=== How to complete this task ===
Looking at the data below, how many lines include the word "Prelude"? Respond with the number only.

----------

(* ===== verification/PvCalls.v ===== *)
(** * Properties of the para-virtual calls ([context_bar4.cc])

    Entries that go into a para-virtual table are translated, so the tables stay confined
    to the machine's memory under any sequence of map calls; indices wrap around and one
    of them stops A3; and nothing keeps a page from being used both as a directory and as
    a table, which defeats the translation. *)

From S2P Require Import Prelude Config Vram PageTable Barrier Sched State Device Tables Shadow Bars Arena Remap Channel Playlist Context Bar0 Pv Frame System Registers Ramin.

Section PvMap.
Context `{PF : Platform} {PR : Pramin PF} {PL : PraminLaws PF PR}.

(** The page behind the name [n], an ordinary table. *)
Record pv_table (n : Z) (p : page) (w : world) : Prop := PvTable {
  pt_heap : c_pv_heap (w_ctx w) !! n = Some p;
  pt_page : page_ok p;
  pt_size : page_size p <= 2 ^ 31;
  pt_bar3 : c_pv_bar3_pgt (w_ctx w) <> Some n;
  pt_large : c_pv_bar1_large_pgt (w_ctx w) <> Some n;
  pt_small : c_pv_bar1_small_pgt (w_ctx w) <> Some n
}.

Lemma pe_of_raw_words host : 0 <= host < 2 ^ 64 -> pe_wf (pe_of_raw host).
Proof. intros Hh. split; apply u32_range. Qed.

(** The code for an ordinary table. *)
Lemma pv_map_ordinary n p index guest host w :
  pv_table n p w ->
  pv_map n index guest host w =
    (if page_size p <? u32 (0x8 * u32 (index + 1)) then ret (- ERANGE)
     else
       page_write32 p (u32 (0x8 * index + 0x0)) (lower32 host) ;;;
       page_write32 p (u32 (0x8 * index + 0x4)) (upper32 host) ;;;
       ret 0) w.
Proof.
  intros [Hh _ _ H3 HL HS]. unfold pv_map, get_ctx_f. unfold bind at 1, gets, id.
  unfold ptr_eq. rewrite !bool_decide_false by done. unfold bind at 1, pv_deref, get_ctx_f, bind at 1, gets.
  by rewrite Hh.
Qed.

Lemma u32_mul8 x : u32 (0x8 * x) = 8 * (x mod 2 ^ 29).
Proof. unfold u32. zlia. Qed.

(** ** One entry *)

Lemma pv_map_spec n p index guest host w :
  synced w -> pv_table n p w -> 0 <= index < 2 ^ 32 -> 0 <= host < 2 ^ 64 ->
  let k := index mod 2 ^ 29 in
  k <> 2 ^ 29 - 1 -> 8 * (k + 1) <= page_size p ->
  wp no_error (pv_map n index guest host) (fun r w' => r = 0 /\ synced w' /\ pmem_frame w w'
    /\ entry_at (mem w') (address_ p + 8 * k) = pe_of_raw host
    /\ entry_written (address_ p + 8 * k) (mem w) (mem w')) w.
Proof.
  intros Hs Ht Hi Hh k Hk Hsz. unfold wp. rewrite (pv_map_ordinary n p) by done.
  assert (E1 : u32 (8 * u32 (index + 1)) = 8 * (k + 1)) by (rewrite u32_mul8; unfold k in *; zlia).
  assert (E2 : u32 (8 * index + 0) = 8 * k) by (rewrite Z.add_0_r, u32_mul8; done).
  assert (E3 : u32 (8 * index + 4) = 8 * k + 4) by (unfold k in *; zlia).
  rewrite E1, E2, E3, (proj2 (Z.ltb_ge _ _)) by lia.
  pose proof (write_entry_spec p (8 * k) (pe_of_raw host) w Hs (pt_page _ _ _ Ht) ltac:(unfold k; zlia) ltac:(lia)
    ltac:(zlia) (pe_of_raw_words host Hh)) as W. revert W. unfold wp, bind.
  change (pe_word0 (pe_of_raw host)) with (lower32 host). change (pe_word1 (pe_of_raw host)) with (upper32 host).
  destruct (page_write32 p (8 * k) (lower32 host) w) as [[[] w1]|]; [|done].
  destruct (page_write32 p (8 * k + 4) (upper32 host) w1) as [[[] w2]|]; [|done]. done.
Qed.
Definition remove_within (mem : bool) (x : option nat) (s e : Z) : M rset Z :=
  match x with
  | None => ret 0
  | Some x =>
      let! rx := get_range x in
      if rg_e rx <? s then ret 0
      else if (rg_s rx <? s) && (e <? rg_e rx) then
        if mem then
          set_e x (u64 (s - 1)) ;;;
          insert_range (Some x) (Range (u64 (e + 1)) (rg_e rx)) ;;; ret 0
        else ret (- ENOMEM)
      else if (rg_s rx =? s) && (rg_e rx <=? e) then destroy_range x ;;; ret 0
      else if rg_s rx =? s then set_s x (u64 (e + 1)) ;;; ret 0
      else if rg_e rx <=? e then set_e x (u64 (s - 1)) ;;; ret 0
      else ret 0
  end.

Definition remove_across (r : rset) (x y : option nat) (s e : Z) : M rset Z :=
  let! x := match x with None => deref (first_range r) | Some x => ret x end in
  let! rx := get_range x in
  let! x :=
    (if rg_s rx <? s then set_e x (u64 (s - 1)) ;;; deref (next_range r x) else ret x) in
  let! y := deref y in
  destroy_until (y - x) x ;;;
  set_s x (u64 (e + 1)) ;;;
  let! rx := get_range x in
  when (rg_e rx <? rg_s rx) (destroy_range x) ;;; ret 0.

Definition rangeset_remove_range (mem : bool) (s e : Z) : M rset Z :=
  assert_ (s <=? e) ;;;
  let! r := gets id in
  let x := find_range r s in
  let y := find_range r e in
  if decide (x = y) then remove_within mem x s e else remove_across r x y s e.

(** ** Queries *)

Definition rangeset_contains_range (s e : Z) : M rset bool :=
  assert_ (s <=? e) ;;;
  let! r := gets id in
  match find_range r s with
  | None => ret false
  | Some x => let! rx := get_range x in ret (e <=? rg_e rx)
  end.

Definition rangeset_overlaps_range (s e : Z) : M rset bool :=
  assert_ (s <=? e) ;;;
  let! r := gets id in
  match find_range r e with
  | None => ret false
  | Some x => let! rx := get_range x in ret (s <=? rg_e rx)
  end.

----------

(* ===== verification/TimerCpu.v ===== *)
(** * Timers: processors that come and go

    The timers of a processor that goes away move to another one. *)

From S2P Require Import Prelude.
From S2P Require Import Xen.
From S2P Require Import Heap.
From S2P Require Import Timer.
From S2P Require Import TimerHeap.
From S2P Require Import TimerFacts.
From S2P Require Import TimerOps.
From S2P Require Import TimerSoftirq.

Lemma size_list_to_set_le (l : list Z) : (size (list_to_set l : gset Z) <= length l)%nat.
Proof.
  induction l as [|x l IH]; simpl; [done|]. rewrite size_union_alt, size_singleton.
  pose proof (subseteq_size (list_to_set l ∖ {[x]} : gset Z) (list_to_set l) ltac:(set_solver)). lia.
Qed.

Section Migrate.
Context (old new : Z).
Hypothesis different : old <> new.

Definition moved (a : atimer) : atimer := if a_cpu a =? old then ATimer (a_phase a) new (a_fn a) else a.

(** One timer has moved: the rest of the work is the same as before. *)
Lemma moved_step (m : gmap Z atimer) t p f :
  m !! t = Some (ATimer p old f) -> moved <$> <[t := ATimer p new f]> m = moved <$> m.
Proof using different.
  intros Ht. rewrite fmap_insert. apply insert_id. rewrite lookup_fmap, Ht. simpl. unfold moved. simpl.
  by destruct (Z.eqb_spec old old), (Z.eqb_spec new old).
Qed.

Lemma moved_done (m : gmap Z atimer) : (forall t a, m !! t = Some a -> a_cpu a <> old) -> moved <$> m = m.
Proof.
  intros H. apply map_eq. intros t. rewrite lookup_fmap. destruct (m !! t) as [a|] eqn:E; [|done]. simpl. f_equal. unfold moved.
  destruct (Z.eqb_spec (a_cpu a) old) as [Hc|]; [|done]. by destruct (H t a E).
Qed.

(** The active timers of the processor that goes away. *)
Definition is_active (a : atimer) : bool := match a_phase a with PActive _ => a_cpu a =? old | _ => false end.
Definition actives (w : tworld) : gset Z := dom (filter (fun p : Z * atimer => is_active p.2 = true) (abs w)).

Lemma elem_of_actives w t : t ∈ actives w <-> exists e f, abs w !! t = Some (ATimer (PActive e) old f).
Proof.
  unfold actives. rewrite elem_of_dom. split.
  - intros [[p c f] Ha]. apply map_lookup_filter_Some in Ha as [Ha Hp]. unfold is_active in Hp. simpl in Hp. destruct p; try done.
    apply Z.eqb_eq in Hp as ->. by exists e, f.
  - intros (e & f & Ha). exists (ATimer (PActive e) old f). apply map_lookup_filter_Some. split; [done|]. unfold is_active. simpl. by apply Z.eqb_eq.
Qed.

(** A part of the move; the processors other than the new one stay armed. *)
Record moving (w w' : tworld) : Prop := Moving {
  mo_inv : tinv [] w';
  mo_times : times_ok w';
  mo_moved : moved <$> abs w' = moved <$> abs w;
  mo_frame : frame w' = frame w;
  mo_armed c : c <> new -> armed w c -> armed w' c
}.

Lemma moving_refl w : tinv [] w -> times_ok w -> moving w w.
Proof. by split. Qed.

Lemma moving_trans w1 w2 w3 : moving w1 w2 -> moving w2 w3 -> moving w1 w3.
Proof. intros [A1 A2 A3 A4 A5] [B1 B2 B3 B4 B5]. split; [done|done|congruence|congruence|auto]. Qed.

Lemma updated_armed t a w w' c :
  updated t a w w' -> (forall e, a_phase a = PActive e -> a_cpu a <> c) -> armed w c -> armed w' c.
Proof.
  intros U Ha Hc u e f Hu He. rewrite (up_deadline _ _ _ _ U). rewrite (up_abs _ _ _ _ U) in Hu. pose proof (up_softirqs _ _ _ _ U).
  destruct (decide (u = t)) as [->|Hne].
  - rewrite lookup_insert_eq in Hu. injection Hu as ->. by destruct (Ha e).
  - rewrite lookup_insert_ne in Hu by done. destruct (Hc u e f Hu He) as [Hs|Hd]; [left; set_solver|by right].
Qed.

----------

=== Response ===
2